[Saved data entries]
--

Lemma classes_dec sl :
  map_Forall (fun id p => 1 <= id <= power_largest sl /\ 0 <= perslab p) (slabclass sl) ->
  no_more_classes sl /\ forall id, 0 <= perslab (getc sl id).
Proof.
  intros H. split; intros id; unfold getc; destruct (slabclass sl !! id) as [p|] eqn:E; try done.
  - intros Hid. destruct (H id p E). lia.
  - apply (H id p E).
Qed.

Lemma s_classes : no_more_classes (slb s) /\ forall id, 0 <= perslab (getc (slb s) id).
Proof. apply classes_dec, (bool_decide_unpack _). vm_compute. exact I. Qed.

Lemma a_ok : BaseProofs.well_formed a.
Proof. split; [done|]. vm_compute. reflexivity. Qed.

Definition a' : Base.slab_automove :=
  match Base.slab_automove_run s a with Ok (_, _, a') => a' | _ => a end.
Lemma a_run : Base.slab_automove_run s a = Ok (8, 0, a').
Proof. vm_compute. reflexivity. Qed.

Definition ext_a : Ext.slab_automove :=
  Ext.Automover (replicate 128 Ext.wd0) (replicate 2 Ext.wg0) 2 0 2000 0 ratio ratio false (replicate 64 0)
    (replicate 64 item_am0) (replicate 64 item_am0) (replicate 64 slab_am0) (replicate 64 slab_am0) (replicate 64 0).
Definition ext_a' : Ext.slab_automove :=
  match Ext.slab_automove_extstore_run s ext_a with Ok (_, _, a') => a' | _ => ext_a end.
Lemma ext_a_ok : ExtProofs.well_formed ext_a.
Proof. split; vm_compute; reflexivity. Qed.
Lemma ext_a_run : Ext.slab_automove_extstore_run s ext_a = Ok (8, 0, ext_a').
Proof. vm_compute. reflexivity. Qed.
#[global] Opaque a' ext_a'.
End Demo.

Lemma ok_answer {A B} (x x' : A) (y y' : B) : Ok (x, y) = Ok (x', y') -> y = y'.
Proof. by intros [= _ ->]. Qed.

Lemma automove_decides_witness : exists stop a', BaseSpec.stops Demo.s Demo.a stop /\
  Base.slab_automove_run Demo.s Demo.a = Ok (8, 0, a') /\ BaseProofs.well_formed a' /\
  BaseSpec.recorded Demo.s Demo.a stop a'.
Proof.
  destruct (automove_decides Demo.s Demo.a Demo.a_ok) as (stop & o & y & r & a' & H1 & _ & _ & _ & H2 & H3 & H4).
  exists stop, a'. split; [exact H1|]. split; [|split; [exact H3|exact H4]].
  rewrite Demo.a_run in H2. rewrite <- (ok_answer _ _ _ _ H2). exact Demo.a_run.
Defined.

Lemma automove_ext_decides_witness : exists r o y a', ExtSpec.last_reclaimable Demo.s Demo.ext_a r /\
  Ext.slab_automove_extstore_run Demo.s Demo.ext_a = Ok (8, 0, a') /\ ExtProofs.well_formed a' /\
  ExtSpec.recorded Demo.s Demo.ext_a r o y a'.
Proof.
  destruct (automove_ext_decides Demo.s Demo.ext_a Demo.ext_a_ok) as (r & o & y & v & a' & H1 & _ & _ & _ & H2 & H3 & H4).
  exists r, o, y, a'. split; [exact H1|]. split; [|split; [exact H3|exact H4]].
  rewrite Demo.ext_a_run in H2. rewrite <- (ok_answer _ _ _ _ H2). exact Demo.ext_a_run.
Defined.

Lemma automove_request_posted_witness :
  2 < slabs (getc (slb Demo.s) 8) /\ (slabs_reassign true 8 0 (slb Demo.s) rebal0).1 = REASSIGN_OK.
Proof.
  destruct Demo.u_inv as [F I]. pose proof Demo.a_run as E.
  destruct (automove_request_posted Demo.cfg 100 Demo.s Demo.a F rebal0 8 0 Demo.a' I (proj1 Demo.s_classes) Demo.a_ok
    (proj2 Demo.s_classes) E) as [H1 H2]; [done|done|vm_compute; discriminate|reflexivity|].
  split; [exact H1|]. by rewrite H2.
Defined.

--

From the records above, reproduce exactly the lines from the one with "match Ext.slab_automove_extstore_run s" to the one with "#[global] Opaque a' ext_a'.", both included, and no others.

  match Ext.slab_automove_extstore_run s ext_a with Ok (_, _, a') => a' | _ => ext_a end.
Lemma ext_a_ok : ExtProofs.well_formed ext_a.
Proof. split; vm_compute; reflexivity. Qed.
Lemma ext_a_run : Ext.slab_automove_extstore_run s ext_a = Ok (8, 0, ext_a').
Proof. vm_compute. reflexivity. Qed.
#[global] Opaque a' ext_a'.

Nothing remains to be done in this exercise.